§ **Directions for this task**: From the entries below, return exactly the lines beginning at the one that contains "K ← (if irq" and ending at the one that contains "(** The next piece", both of them included, and only those lines.

(Collected data entries)
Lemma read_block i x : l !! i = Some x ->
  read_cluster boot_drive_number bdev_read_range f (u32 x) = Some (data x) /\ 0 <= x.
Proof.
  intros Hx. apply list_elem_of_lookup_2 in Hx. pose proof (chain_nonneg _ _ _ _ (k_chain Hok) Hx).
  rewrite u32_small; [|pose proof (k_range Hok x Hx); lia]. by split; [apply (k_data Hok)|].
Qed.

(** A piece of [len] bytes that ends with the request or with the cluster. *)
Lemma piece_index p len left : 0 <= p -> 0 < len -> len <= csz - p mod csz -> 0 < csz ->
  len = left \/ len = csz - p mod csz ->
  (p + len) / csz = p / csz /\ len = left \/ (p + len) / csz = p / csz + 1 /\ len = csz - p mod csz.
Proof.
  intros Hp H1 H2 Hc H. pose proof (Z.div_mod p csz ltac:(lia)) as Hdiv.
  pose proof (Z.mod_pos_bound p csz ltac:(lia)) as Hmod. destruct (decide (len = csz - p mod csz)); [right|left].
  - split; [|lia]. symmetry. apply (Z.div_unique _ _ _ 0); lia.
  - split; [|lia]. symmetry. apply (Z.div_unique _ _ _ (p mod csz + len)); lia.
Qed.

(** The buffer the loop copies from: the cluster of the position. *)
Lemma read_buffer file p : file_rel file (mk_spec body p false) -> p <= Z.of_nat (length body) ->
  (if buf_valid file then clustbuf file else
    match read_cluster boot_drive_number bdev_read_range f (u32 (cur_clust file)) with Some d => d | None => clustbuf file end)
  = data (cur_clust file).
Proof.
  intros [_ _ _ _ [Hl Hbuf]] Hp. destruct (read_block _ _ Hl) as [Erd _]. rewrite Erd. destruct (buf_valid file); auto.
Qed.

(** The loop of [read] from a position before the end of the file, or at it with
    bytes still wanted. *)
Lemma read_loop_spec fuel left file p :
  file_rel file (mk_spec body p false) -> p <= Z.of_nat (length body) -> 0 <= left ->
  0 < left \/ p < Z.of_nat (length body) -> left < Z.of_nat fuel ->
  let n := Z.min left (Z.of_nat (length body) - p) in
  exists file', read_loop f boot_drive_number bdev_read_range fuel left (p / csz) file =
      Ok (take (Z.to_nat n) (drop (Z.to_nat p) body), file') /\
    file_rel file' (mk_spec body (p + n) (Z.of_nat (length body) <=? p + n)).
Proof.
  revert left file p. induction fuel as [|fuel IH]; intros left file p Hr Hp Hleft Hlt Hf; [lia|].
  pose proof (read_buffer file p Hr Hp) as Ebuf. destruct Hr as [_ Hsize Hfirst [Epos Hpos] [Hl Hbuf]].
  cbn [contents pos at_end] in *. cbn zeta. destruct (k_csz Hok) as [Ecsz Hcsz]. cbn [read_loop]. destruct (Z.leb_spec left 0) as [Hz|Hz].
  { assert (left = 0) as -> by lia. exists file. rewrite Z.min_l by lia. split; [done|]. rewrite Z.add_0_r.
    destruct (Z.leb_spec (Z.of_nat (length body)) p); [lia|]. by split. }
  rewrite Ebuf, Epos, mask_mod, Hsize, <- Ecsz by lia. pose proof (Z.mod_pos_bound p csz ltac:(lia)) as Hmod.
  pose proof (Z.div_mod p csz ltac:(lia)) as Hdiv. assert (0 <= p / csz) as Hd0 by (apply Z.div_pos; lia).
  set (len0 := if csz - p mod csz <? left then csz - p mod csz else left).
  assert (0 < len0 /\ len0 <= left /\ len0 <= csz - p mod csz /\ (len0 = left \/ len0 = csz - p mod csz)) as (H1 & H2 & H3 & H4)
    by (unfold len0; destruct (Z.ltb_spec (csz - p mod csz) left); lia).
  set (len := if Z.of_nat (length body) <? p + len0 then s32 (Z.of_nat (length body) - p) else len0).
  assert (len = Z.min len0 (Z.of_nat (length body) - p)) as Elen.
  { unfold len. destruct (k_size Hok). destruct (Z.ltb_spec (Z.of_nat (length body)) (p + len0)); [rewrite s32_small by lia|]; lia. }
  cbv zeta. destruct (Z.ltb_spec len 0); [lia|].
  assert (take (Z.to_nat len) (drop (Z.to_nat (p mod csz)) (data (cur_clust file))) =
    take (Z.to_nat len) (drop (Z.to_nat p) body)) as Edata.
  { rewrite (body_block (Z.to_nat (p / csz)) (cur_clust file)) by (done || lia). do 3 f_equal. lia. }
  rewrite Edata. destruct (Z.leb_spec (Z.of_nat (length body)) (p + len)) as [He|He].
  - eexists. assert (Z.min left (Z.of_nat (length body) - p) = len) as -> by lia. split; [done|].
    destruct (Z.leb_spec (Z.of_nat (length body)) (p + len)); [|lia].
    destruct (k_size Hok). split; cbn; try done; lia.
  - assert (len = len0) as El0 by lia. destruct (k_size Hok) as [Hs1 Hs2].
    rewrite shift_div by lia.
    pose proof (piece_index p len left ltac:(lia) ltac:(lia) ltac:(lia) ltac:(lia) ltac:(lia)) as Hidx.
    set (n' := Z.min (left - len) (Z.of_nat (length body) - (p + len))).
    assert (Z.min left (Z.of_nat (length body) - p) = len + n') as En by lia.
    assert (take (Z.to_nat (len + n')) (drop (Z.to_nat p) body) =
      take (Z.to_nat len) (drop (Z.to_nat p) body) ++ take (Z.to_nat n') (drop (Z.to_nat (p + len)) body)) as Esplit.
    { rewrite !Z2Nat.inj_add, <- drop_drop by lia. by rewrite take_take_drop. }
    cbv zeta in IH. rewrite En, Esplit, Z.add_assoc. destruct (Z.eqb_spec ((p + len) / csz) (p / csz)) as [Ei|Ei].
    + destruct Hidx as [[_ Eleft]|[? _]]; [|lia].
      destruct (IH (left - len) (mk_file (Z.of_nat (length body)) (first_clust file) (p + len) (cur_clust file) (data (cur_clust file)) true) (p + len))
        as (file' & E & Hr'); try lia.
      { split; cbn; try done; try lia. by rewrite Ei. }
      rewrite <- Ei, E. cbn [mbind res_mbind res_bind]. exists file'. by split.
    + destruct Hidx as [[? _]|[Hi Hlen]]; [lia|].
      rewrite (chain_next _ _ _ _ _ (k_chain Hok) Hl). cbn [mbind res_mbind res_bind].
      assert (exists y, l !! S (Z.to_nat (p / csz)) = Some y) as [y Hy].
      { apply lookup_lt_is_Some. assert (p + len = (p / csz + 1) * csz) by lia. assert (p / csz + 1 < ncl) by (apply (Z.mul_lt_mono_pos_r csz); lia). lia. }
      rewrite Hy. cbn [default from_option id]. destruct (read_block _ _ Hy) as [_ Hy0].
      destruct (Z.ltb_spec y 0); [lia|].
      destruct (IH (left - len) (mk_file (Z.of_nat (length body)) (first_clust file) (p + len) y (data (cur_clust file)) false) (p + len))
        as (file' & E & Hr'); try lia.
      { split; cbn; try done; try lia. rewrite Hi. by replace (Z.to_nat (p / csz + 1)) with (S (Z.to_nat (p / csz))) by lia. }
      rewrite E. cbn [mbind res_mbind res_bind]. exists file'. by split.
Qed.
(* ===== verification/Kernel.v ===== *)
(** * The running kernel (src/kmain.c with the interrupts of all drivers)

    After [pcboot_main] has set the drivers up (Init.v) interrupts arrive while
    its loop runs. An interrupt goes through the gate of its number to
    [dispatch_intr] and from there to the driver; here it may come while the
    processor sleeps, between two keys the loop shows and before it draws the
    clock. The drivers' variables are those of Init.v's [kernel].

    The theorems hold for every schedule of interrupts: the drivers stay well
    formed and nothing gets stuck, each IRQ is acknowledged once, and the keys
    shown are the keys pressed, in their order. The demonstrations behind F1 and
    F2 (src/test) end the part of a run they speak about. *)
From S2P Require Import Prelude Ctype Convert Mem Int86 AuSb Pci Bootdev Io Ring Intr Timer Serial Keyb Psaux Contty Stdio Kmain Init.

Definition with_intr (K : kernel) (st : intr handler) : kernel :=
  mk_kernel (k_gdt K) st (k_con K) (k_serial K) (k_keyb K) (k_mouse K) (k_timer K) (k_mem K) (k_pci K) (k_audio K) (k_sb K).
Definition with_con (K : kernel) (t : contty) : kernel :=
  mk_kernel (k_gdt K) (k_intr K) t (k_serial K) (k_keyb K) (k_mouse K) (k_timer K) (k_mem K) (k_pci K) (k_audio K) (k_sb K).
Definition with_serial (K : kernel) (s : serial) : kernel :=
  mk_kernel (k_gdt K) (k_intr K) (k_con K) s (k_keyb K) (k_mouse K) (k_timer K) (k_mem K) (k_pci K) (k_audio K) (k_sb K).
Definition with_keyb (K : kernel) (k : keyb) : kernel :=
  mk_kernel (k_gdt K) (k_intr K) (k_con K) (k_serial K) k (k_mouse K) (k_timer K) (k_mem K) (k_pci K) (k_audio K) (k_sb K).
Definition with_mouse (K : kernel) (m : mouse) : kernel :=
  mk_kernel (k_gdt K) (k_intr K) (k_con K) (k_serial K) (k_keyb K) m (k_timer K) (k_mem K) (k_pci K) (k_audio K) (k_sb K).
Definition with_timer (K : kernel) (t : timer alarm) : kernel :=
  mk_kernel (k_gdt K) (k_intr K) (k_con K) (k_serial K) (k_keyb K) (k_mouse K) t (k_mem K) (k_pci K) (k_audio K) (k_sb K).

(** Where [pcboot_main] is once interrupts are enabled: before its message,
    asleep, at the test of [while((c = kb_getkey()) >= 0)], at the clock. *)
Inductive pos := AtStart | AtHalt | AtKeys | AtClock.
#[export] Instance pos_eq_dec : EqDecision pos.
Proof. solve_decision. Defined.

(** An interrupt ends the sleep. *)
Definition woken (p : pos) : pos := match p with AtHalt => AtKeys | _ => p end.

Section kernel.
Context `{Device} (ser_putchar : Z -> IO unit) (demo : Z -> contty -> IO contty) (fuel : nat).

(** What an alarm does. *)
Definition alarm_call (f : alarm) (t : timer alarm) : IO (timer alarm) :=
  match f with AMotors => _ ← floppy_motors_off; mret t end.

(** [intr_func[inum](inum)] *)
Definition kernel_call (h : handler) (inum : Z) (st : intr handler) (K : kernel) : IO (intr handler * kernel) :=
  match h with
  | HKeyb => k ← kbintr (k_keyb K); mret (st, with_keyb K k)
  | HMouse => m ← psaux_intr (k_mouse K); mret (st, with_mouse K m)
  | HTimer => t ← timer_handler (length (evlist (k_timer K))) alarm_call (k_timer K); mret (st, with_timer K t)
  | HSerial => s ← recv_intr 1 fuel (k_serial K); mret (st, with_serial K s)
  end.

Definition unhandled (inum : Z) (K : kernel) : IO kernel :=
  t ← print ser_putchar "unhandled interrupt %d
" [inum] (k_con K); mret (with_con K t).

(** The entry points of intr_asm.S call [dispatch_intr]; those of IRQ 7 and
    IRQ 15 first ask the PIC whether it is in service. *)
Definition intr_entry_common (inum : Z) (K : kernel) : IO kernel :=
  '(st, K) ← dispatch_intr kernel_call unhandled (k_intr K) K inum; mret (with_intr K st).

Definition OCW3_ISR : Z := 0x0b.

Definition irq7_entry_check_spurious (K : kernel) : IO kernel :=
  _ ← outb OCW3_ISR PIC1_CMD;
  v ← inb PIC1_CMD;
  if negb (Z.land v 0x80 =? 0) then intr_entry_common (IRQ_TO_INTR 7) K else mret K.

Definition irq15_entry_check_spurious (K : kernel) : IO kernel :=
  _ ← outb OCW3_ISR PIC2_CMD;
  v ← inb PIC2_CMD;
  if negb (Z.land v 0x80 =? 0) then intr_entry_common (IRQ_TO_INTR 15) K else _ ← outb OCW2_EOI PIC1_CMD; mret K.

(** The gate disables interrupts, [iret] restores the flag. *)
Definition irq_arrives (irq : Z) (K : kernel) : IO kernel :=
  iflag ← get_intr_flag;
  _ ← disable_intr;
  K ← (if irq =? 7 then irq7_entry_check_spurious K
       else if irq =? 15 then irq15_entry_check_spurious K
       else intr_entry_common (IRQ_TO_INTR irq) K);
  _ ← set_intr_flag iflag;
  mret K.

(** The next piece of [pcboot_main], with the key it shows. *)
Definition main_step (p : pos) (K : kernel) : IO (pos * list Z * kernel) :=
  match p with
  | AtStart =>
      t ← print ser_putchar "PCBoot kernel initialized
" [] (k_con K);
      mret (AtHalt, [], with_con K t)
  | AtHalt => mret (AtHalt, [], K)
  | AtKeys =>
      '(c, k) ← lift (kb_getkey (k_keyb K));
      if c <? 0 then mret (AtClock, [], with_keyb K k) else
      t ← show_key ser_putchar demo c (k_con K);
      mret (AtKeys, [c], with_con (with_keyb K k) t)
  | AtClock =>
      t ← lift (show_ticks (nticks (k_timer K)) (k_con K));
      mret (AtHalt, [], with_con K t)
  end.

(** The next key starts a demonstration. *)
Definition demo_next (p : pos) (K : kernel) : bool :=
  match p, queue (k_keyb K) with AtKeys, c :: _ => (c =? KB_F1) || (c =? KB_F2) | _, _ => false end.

§ **Exercise answer**:
  K ← (if irq =? 7 then irq7_entry_check_spurious K
       else if irq =? 15 then irq15_entry_check_spurious K
       else intr_entry_common (IRQ_TO_INTR irq) K);
  _ ← set_intr_flag iflag;
  mret K.

(** The next piece of [pcboot_main], with the key it shows. *)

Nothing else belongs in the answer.